Trump is bragging about bringing back manufacturing -- but factories are still bleeding jobs
US President Donald Trump speaks about the impeachment inquiry during a tour of the Flextronics computer manufacturing facility in Austin, Texas (AFP Photo/MANDEL NGAN)

President Donald Trump is telling voters that he's led a complete revitalization of manufacturing jobs in the United States -- even though the reality is factories are still shedding jobs.


Politico reports that while Trump has been touting a "manufacturing miracle" on the campaign trail, the recession caused by the novel coronavirus pandemic has led domestic manufacturers to cut back on jobs and invest more in automation technology.

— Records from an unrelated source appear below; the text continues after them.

Example stringify_newline :
  stringify (JStr (String "010" "x"))
  = String dquote
      (String "\" (String "n" (String "x" (String dquote EmptyString)))).
Proof. reflexivity. Qed.

Example parse_cart : parse (stringify cart) = Some cart.
Proof. reflexivity. Qed.

Example parse_spaces :
  parse " [ 1 , 2 ] " = Some (JArr [JNum 1%Z; JNum 2%Z]).
Proof. reflexivity. Qed.

Example parse_unicode_escape :
  parse (String dquote (String "\" ("u0041" ++ String dquote EmptyString)))
  = Some (JStr "A").
Proof. reflexivity. Qed.

Example parse_repeated_key :
  parse (stringify (JObj [("a", JNum 1%Z); ("b", JNull); ("a", JNum 2%Z)]))
  = Some (JObj [("a", JNum 2%Z); ("b", JNull)]).
Proof. reflexivity. Qed.

Example parse_truncated : parse "{oops" = None.
Proof. reflexivity. Qed.

Example parse_trailing_comma : parse "[1,]" = None.
Proof. reflexivity. Qed.

Example parse_empty : parse EmptyString = None.
Proof. reflexivity. Qed.

Example parse_garbage_after : parse "null x" = None.
Proof. reflexivity. Qed.

Example parse_null_column : JSON_parse None = Some JNull.
Proof. reflexivity. Qed.

Example inherited_constructor : inherited "constructor" = true.
Proof. reflexivity. Qed.
(** After the docs directory was made anew and the loop went over the
    entries of the HTML directory, the one mirrors the other. *)
Lemma copy_loop_result (host : Host) (html_dir docs_dir : path)
    (w w1 w2 : World) :
  well_formed (fs w) ->
  ~ html_dir `prefix_of` docs_dir ->
  ~ docs_dir `prefix_of` html_dir ->
  recreate_dir host docs_dir w = (Return tt, w1) ->
  for_each (listdir (fs w1) html_dir) (copy_item host docs_dir) w1
  = (Return tt, w2) ->
  mirrored (fs w) html_dir docs_dir (fun _ => True) (fs w2).
Proof.
  intros Hwf Hhd Hdh Hre Hloop.
  assert (Hdocs : docs_dir <> []) by (intros ->; apply Hdh; apply prefix_nil).
  assert (Hhtml : html_dir <> []) by (intros ->; apply Hhd; apply prefix_nil).
  destruct (recreate_dir_spec _ _ _ _ Hwf Hdocs Hre) as (Hdir & Hbelow & Hother & _).
  assert (Hsame : forall q, html_dir `prefix_of` q -> fs w1 !! q = fs w !! q).
  { intros q Hq.
    destruct (unrelated_below _ _ _ Hhd Hdh Hq) as [H1 H2]. apply Hother; assumption. }
  assert (Hinit : mirrored (fs w) html_dir docs_dir (fun _ => False) (fs w1)).
  { split; [exact Hsame|]. split; [exact Hdir|]. split; [intros n rest []|].
    intros n rest _. apply Hbelow. discriminate. }
  assert (Hitems : forall i, In i (listdir (fs w1) html_dir) ->
             exists n, i = html_dir ++ [n] /\ ~ False /\ is_Some (fs w !! i)).
  { intros i Hi. apply listdir_spec in Hi as (Hne & Hp & Hsome).
    exists (name i). split.
    - rewrite <- Hp. unfold parent, name. apply app_removelast_last. exact Hne.
    - split; [tauto|]. rewrite <- Hsame; [exact Hsome|].
      rewrite <- Hp. unfold parent.
      rewrite (app_removelast_last "" Hne) at 2. apply prefix_app_r. reflexivity. }
  destruct (copy_loop_mirrors host (fs w) html_dir docs_dir Hwf Hhd Hdh _ _ _ _
              (NoDup_listdir _ _) Hitems Hinit Hloop) as (I1 & I2 & I3 & I4).
  split; [exact I1|]. split; [exact I2|]. split; [|intros n rest []; exact I].
  intros n rest _.
  destruct (in_dec (fun x y : path => decide (x = y)) (html_dir ++ [n])
              (listdir (fs w1) html_dir)) as [Hin|Hnin].
  - apply I3. right. exact Hin.
  - rewrite I4 by tauto. symmetry.
    assert (Hnone : fs w !! (html_dir ++ [n]) = None).
    { destruct (fs w !! (html_dir ++ [n])) as [x|] eqn:Hx; [|reflexivity].
      exfalso. apply Hnin. apply listdir_spec.
      split; [destruct html_dir; discriminate|].
      split; [apply (parent_child html_dir n)|].
      rewrite Hsame by (apply prefix_app_r; reflexivity). rewrite Hx. eauto. }
    destruct rest as [|r rest]; [exact Hnone|].
    rewrite app_cons_snoc. apply well_formed_below; try assumption;
      [destruct html_dir; discriminate | discriminate].
Qed.

(** X12. When the HTML and the docs directories do not contain one
    another and the tree's entries lie in directories, a docs copy that
    returns leaves the docs directory a mirror of the HTML directory: an
    entry below the docs directory is what the entry at the same relative
    path below the HTML directory is (or is absent as it is), so what the
    docs directory held before is gone; the HTML directory is untouched. *)
Theorem docs_directory_mirrors_html_report (host : Host)
    (html_dir docs_dir : path) (w w' : World) :
  well_formed (fs w) ->
  ~ html_dir `prefix_of` docs_dir ->
  ~ docs_dir `prefix_of` html_dir ->
  copy_docs host html_dir docs_dir w = (Return tt, w') ->
  fs w' !! docs_dir = Some Dir
  /\ (forall n rest,
        fs w' !! (docs_dir ++ n :: rest) = fs w !! (html_dir ++ n :: rest))
  /\ (forall q, html_dir `prefix_of` q -> fs w' !! q = fs w !! q).
Proof.
  intros Hwf Hhd Hdh Hrun.
  destruct (copy_docs_inv _ _ _ _ _ Hrun) as (w1 & w2 & Hre & Hloop & ->).
  destruct (copy_loop_result _ _ _ _ _ _ Hwf Hhd Hdh Hre Hloop)
    as (Hhtml & Hdir & Hcopied & _).
  cbn [emit fs]. split; [exact Hdir|]. split; [|exact Hhtml].
  intros n rest. apply Hcopied. exact I.
Qed.

Lemma well_formed_b_sound (t : tree) : well_formed_b t = true -> well_formed t.
Proof.
  unfold well_formed_b. rewrite forallb_forall. intros Hall p q Hp Hq [x Hx].
  apply elem_of_map_to_list, list_elem_of_In in Hx.
  specialize (Hall _ Hx). cbn [fst] in Hall. rewrite forallb_forall in Hall.
  specialize (Hall (length p)).
  rewrite take_app_length in Hall.
  destruct (t !! p) as [[c|]|]; try reflexivity; exfalso;
    (assert (Hin : In (length p) (seq 1 (length (p ++ q) - 1)));
     [apply in_seq; rewrite length_app; destruct p, q; cbn; try congruence; lia
     | specialize (Hall Hin); discriminate]).
Qed.

Lemma docs_mirror_witness :
  let host := Demo.host [] 0 PyFloat.zero in
  let w := {| fs := tree2; log := [] |} in
  let w' := snd (copy_docs host ["w"; "html"] ["w"; "docs"] w) in
  fs w' !! ["w"; "docs"; "coverage"; "a.html"] = Some (File "<html>a</html>")
  /\ fs w' !! ["w"; "docs"; "gone.html"] = None.
Proof.
  intros host w w'.
  destruct (docs_directory_mirrors_html_report host ["w"; "html"] ["w"; "docs"] w w')
    as (_ & Hmirror & _).
  - apply well_formed_b_sound. vm_compute. reflexivity.
  - intros [k Hk]. discriminate Hk.
  - intros [k Hk]. discriminate Hk.
  - by_running.
  - split.
    + refine (eq_trans (Hmirror "coverage" ["a.html"]) _). vm_compute. reflexivity.
    + refine (eq_trans (Hmirror "gone.html" []) _). vm_compute. reflexivity.
Defined.

(** ** The gate comes last *)

(** A report that returned: the directory was made anew, then the tool
    ran, and the tree is the one the tool left. *)
Lemma generate_html_report_inv (host : Host) (llvm_cov binary : path)
    (libs : list path) (profdata : path) (ignore_patterns : list string)
    (output_dir : path) (project_name : string) (w w' : World) :
  let command := show_command llvm_cov binary libs profdata ignore_patterns
                   output_dir project_name in
  _generate_html_report host llvm_cov binary libs profdata ignore_patterns
    output_dir project_name w = (Return tt, w') ->
  exists w5 out err,
    recreate_dir host output_dir w = (Return tt, w5)
    /\ spawn host command None (os_environ host) (fs w5)
       = (Exited 0 out err, fs w')
    /\ log w' = log w5 ++ [ Stdout ("[coverage] " +:+ PyStr.join " " command);
                            Exec command None None true ].
Proof.
  intros command Hgen. rewrite generate_html_report_steps in Hgen.
  cbv zeta in Hgen. fold command in Hgen.
  apply bind_inv in Hgen as ([] & w5 & Hre & Hgen).
  apply bind_inv in Hgen as ([] & wp & Hprint & Hgen).
  assert (Hwp : wp = emit (Stdout ("[coverage] " +:+ PyStr.join " " command)) w5)
    by (unfold print in Hprint; congruence).
  subst wp. clear Hprint.
  apply bind_inv in Hgen as (c & w6 & Hrun & Hret).
  assert (Hw6 : w6 = w') by (unfold ret in Hret; congruence).
  subst w6. clear Hret.
  exists w5.
  unfold run_captured in Hrun. revert Hrun.
  cbv beta iota zeta delta [try_except subprocess_run emit]. cbn [fs log].
  destruct (spawn host command None (default (os_environ host) None) (fs w5))
    as [[rc out err|msg] t] eqn:Hsp; cbn [default from_option id] in Hsp.
  - destruct (rc =? 0) eqn:Hrc.
    + apply Z.eqb_eq in Hrc. subst rc. intros [= _ <-]. cbn [fs log].
      exists out, err. split; [exact Hre|]. split; [exact Hsp|].
      rewrite <- app_assoc. reflexivity.
    + cbv beta iota zeta delta [bind print_err emit ret raise].
      destruct (PyStr.truthy (default "" (Some out))),
               (PyStr.truthy (default "" (Some err))); discriminate.
  - discriminate.
Qed.
(** The body of the [try] block up to the cosmetic delay. *)
Definition upload_steps (fuel : nat) (w : Remote) (fs : list File)
  : list Call * option UploadProgress * Steps :=
  let totalSteps := length fs + 2 in
  let storeName := ("chat-session-" ++ string_of_N (now w))%string in
  match createRagStore true (created w) with
  | inl e =>
      ([CallCreateRagStore storeName],
       Some (mkProgress 0 totalSteps
               (Some "Creazione dell'indice del documento...") None),
       StepsThrew e)
  | inr ragStoreName =>
      let p1 := Some (mkProgress 1 totalSteps (Some EMBEDDING) None) in
      match upload_files fuel w ragStoreName (length fs) 0 fs p1 with
      | (calls, p, None) => (CallCreateRagStore storeName :: calls, p, StepsAwaiting)
      | (calls, p, Some (Some e)) =>
          (CallCreateRagStore storeName :: calls, p, StepsThrew e)
      | (calls, _, Some None) =>
          match generateExampleQuestions true (suggestions w) with
          | inl e =>
              (CallCreateRagStore storeName
                 :: calls ++ [CallGenerateExampleQuestions ragStoreName],
               Some (mkProgress (length fs + 1) totalSteps
                       (Some "Generazione di suggerimenti...") (Some EmptyString)),
               StepsThrew e)
          | inr questions =>
              (CallCreateRagStore storeName
                 :: calls ++ [CallGenerateExampleQuestions ragStoreName],
               Some (mkProgress totalSteps totalSteps
                       (Some "Tutto pronto!") (Some EmptyString)),
               StepsDone ragStoreName questions)
          end
      end
  end.

Definition E_grave : ascii := "200"%char.

Definition KEY_REQUIRED : Thrown :=
  ErrorObj (String E_grave " richiesta la Chiave API.").

Definition SELECT_KEY : string :=
  "Per favore, seleziona o imposta la tua Chiave API Gemini.".

Definition INVALID_KEY : string :=
  "La chiave API fornita non " ++ String e_grave
  " valida. Selezionane una diversa o impostane una corretta e riprova.".

(** The test of the [catch] block on the lower-cased message. *)
Definition is_invalid_key_error (err : Thrown) : bool :=
  let errorMessage := toLowerCase (thrown_text err) in
  includes errorMessage "api key not valid"
  || includes errorMessage "requested entity was not found".

(** The error signatures the [catch] block is written for, as a
    property of the message: it contains one of the two texts, letter
    case ignored. *)
Definition invalid_credential_signature (err : Thrown) : Prop :=
  contains_ignoring_case (thrown_text err) "api key not valid"
  \/ contains_ignoring_case (thrown_text err) "requested entity was not found".

(** [handleUploadAndStartChat], run from state [s] (the render whose
    closure the handler is) against the answers [w], with no other
    event in between: the state reached, the service calls made and how
    the handler stands. *)
Definition handleUploadAndStartChat (fuel : nat) (w : Remote) (s : State)
  : State * list Call * Outcome :=
  if negb (isApiKeySelected s) then
    (setApiKeyError (Some SELECT_KEY) s, [], Failed KEY_REQUIRED)
  else
    match files s with
    | [] => (s, [], Resolved)
    | _ :: _ =>
        let s1 := setApiKeyError None s in
        match initialize None (env_API_KEY w) with
        | inl err =>
            (handleError
               "Inizializzazione fallita. Assicurati che la tua chiave API sia valida."
               err s1,
             [CallInitialize], Failed err)
        | inr _ =>
            let s2 := setStatus Uploading s1 in
            match upload_steps fuel w (files s) with
            | (calls, p, StepsAwaiting) =>
                (setUploadProgress p s2, CallInitialize :: calls, Awaiting)
            | (calls, p, StepsDone ragStoreName questions) =>
                let s3 := setExampleQuestions questions s2 in
                let s4 := setDocumentName (docName (files s)) s3 in
                let s5 := setActiveRagStoreName (Some ragStoreName) s4 in
                let s6 := setChatHistory (fun _ => []) s5 in
                let s7 := setStatus Chatting s6 in
                let s8 := setFiles [] s7 in
                (setUploadProgress None s8, CallInitialize :: calls, Resolved)
            | (calls, p, StepsThrew err) =>
                let s3 :=
                  if is_invalid_key_error err then
                    setStatus Welcome
                      (setIsApiKeySelected false
                         (setApiKeyError (Some INVALID_KEY) s2))
                  else handleError "Impossibile avviare la sessione di chat" err s2 in
                (setUploadProgress None s3, CallInitialize :: calls, Failed err)
            end
        end
    end.

(** [handleEndChat]. *)
Definition handleEndChat (s : State) : State * list Call :=
  let calls :=
    match activeRagStoreName s with
    | Some n => if truthy n then [CallDeleteRagStore n] else []
    | None => []
    end in
  (setStatus Welcome
     (setFiles []
        (setDocumentName EmptyString
           (setExampleQuestions []
              (setChatHistory (fun _ => [])
                 (setActiveRagStoreName None s))))),
   calls).

Record QueryResult := mkQueryResult {
  result_text : string;
  result_groundingChunks : list GroundingChunk
}.

Definition APOLOGY : string := "Spiacente, ho riscontrato un errore. Riprova.".

(** [handleSendMessage] up to its [await]: [None] when the handler
    returns at once because no store is active. *)
Definition handleSendMessage_begin (msg : string) (s : State)
  : option (State * Call) :=
  match activeRagStoreName s with
  | Some store =>
      if truthy store then
        let userMessage := mkChatMessage user [mkPart msg] None in
        Some (setIsQueryLoading true
                (setChatHistory (fun prev => prev ++ [userMessage]) s),
              CallFileSearch store msg)
      else None
  | None => None
  end.

(** [handleSendMessage] from the settled [fileSearch] call on, applied
    to the state [s] of that moment. *)
Definition handleSendMessage_settle (answer : Thrown + QueryResult) (s : State)
  : State :=
  match answer with
  | inr result =>
      let modelMessage :=
        mkChatMessage model [mkPart (result_text result)]
          (Some (result_groundingChunks result)) in
      setIsQueryLoading false
        (setChatHistory (fun prev => prev ++ [modelMessage]) s)
  | inl err =>
      let errorMessage := mkChatMessage model [mkPart APOLOGY] None in
      setIsQueryLoading false
        (handleError "Impossibile ottenere una risposta" err
           (setChatHistory (fun prev => prev ++ [errorMessage]) s))
  end.

(** The whole handler when nothing else happens while it awaits. *)
Definition handleSendMessage (msg : string) (answer : Thrown + QueryResult)
    (s : State) : State * list Call :=
  match handleSendMessage_begin msg s with
  | Some (s1, call) => (handleSendMessage_settle answer s1, [call])
  | None => (s, [])
  end.

End App.

(** ** The revision of the application component with a persisted session

    The second application component kept in the repository (after
    [ClearChatIcon] in [src/components/icons/ClearChatIcon.tsx]) holds
    the credential as a text and mirrors the session into
    [localStorage] from two effects. The types, the awaited steps of
    the upload and the document label are those of [App]. *)
Module PersistedApp.
Import JS Gemini.
Import App.

Record State := mkState {
  status : AppStatus;
  isAistudioAvailable : bool;
  isAistudioKeySelected : bool;
  apiKey : string;
  apiKeyError : option string;
  error : option string;
  uploadProgress : option UploadProgress;
  activeRagStoreName : option string;
  chatHistory : list ChatMessage;
  isQueryLoading : bool;
  exampleQuestions : list string;
  documentName : string;
  files : list File
}.

Definition setStatus (v : AppStatus) (s : State) : State :=
  mkState v (isAistudioAvailable s) (isAistudioKeySelected s) (apiKey s)
    (apiKeyError s) (error s) (uploadProgress s) (activeRagStoreName s)
    (chatHistory s) (isQueryLoading s) (exampleQuestions s) (documentName s)
    (files s).

Definition setIsAistudioKeySelected (v : bool) (s : State) : State :=
  mkState (status s) (isAistudioAvailable s) v (apiKey s)
    (apiKeyError s) (error s) (uploadProgress s) (activeRagStoreName s)
    (chatHistory s) (isQueryLoading s) (exampleQuestions s) (documentName s)
    (files s).

Definition setApiKeyError (v : option string) (s : State) : State :=
  mkState (status s) (isAistudioAvailable s) (isAistudioKeySelected s) (apiKey s)
    v (error s) (uploadProgress s) (activeRagStoreName s)
    (chatHistory s) (isQueryLoading s) (exampleQuestions s) (documentName s)
    (files s).

Definition setError (v : option string) (s : State) : State :=
  mkState (status s) (isAistudioAvailable s) (isAistudioKeySelected s) (apiKey s)
    (apiKeyError s) v (uploadProgress s) (activeRagStoreName s)
    (chatHistory s) (isQueryLoading s) (exampleQuestions s) (documentName s)
    (files s).

Definition setUploadProgress (v : option UploadProgress) (s : State) : State :=
  mkState (status s) (isAistudioAvailable s) (isAistudioKeySelected s) (apiKey s)
    (apiKeyError s) (error s) v (activeRagStoreName s)
    (chatHistory s) (isQueryLoading s) (exampleQuestions s) (documentName s)
    (files s).

Definition setActiveRagStoreName (v : option string) (s : State) : State :=
  mkState (status s) (isAistudioAvailable s) (isAistudioKeySelected s) (apiKey s)
    (apiKeyError s) (error s) (uploadProgress s) v
    (chatHistory s) (isQueryLoading s) (exampleQuestions s) (documentName s)
    (files s).

Definition setChatHistory (v : list ChatMessage) (s : State) : State :=
  mkState (status s) (isAistudioAvailable s) (isAistudioKeySelected s) (apiKey s)
    (apiKeyError s) (error s) (uploadProgress s) (activeRagStoreName s)
    v (isQueryLoading s) (exampleQuestions s) (documentName s)
    (files s).

Definition setExampleQuestions (v : list string) (s : State) : State :=
  mkState (status s) (isAistudioAvailable s) (isAistudioKeySelected s) (apiKey s)
    (apiKeyError s) (error s) (uploadProgress s) (activeRagStoreName s)
    (chatHistory s) (isQueryLoading s) v (documentName s)
    (files s).

Definition setDocumentName (v : string) (s : State) : State :=
  mkState (status s) (isAistudioAvailable s) (isAistudioKeySelected s) (apiKey s)
    (apiKeyError s) (error s) (uploadProgress s) (activeRagStoreName s)
    (chatHistory s) (isQueryLoading s) (exampleQuestions s) v
    (files s).

Definition setFiles (v : list File) (s : State) : State :=
  mkState (status s) (isAistudioAvailable s) (isAistudioKeySelected s) (apiKey s)
    (apiKeyError s) (error s) (uploadProgress s) (activeRagStoreName s)
    (chatHistory s) (isQueryLoading s) (exampleQuestions s) (documentName s)
    v.

Definition handleError (msg : string) (err : Thrown) (s : State) : State :=
  setStatus Error
    (setError
       (Some (msg ++ (if thrown_truthy err then ": " ++ thrown_text err
                      else EmptyString))%string)
       s).

(** [isApiKeyConfigured], computed at each render. *)
Definition isApiKeyConfigured (s : State) : bool :=
  if isAistudioAvailable s then isAistudioKeySelected s
  else negb (is_empty (trim (apiKey s))).

Definition KEY_NEEDED : string :=
  String E_grave " richiesta una Chiave API Gemini per continuare.".

Definition KEY_INVALID : string :=
  "La Chiave API Gemini non " ++ String e_grave " valida.".

Definition handleUploadAndStartChat (fuel : nat) (w : Remote) (s : State)
  : State * list Call * Outcome :=
  if negb (isApiKeyConfigured s) then
    (setApiKeyError (Some KEY_NEEDED) s, [], Failed KEY_REQUIRED)
  else
    match files s with
    | [] => (s, [], Resolved)
    | _ :: _ =>
        let s1 := setApiKeyError None s in
        match initialize (if isAistudioAvailable s then None else Some (apiKey s))
                (env_API_KEY w) with
        | inl err =>
            (handleError
               "Inizializzazione fallita. Assicurati che la tua chiave API sia valida."
               err s1,
             [CallInitialize], Failed err)
        | inr _ =>
            let s2 := setStatus Uploading s1 in
            match upload_steps fuel w (files s) with
            | (calls, p, StepsAwaiting) =>
                (setUploadProgress p s2, CallInitialize :: calls, Awaiting)
            | (calls, p, StepsDone ragStoreName questions) =>
                let s3 := setExampleQuestions questions s2 in
                let s4 := setDocumentName (docName (files s)) s3 in
                let s5 := setChatHistory [] s4 in
                let s6 := setActiveRagStoreName (Some ragStoreName) s5 in
                let s7 := setStatus Chatting s6 in
                let s8 := setFiles [] s7 in
                (setUploadProgress None s8, CallInitialize :: calls, Resolved)
            | (calls, p, StepsThrew err) =>
                let s3 :=
                  if is_invalid_key_error err then
                    let s' := setApiKeyError (Some KEY_INVALID) s2 in
                    setStatus Welcome
                      (if isAistudioAvailable s
                       then setIsAistudioKeySelected false s' else s')
                  else handleError "Impossibile avviare la sessione di chat" err s2 in
                (setUploadProgress None s3, CallInitialize :: calls, Failed err)
            end
        end
    end.
(** Reading hexadecimal text back, two digits per byte. *)
Definition unhex_digit (c : ascii) : N :=
  match String.index 0 (String c EmptyString) "0123456789abcdef" with
  | Some n => N.of_nat n
  | None => 0%N
  end.

Fixpoint unhex (s : string) : list byte :=
  match s with
  | String hi (String lo rest) =>
      SHA256.byte_of_Z (Z.of_N (16 * unhex_digit hi + unhex_digit lo)) :: unhex rest
  | _ => []
  end.

(** Text of 64 lowercase hexadecimal digits: a printed SHA-256 digest. *)
Definition is_digest_text (s : string) : Prop :=
  String.length s = 64%nat
  /\ Forall (fun c => is_lower_hex c = true) (list_ascii_of_string s).

(** * Properties *)

(** ** Test vectors *)

Example K_first : nth 0 SHA256.K 0 = 0x428a2f98.
Proof. reflexivity. Qed.

Example K_last : nth 63 SHA256.K 0 = 0xc67178f2.
Proof. reflexivity. Qed.

Example H0_first : nth 0 SHA256.H0 0 = 0x6a09e667.
Proof. reflexivity. Qed.

Example sha256_abc :
  hex (SHA256.sha256 (list_byte_of_string "abc"))
  = "ba7816bf8f01cfea414140de5dae2223b00361a396177a9cb410ff61f20015ad"%string.
Proof. vm_compute. reflexivity. Qed.

Example sha256_empty :
  hex (SHA256.sha256 [])
  = "e3b0c44298fc1c149afbf4c8996fb92427ae41e4649b934ca495991b7852b855"%string.
Proof. vm_compute. reflexivity. Qed.

Example blocks_5000 :
  map length (read_blocks (repeat x00 5000)) = [4096; 904]%nat.
Proof. vm_compute. reflexivity. Qed.

Example str_ex : str 12 = "12"%string /\ str 0 = "0"%string /\ str 4096 = "4096"%string.
Proof. repeat split. Qed.

(** A digest is 32 bytes long. *)
Lemma be_bytes_length (width : nat) (z : Z) : length (SHA256.be_bytes width z) = width.
Proof. induction width as [|w IH]; cbn [SHA256.be_bytes length]; [done | by rewrite IH]. Qed.

Lemma compress_length (h : list Z) (chunk : list byte) :
  length h = 8%nat -> length (SHA256.compress h chunk) = 8%nat.
Proof.
  intros Hh. unfold SHA256.compress.
  rewrite length_map, length_combine, Hh. reflexivity.
Qed.

Lemma sha256_length (msg : list byte) : length (sha256 msg) = 32%nat.
Proof.
  unfold sha256, SHA256.sha256.
  set (cs := SHA256.chunks _ _).
  assert (forall h, length h = 8%nat -> length (fold_left SHA256.compress cs h) = 8%nat)
    as Hfold.
  { induction cs as [|c cs IH]; intros h Hh; [done|].
    cbn [fold_left]. apply IH. by apply compress_length. }
  specialize (Hfold SHA256.H0 eq_refl).
  destruct (fold_left SHA256.compress cs SHA256.H0)
    as [|a [|b [|c [|d [|e [|f [|g [|h [|]]]]]]]]]; try done.
Qed.

(** ** Basic facts about the result monad and the loops *)

Lemma bind_Ok {A B} (f : A -> result B) (a : A) : (Ok a ≫= f) = f a.
Proof. reflexivity. Qed.

Lemma index_lookup {A} (l : list A) (i : nat) (a : A) :
  l !! i = Some a -> index l i = Ok a.
Proof. unfold index. by intros ->. Qed.

Section ProofEngine.

Context (seed : string).

Lemma prg_mask (i : Z) : prg seed i = mask seed i.
Proof. reflexivity. Qed.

"Manufacturing across the U.S. is still down 720,000 workers from February despite gaining 29,000 jobs in August, with the pandemic more than wiping out the overall modest gains of 500,000 from Trump's first three years in office -- about the same pace of growth as under President Barack Obama," Politico reports.

The pandemic has proven particularly tough for manufacturing employees, who can't do their jobs from home and who have difficulty maintaining social distance when they are at work.

Mark Muro, an economist at the Brookings Institution, tells Politico that there is simply no way to square the president's claims about manufacturing with the facts on the ground.

"In recessions of any kind, automation is accelerated because paying workers just becomes more expensive," Muro said. "Meanwhile, technology and automation has improved and gotten cheaper so it’s easily used."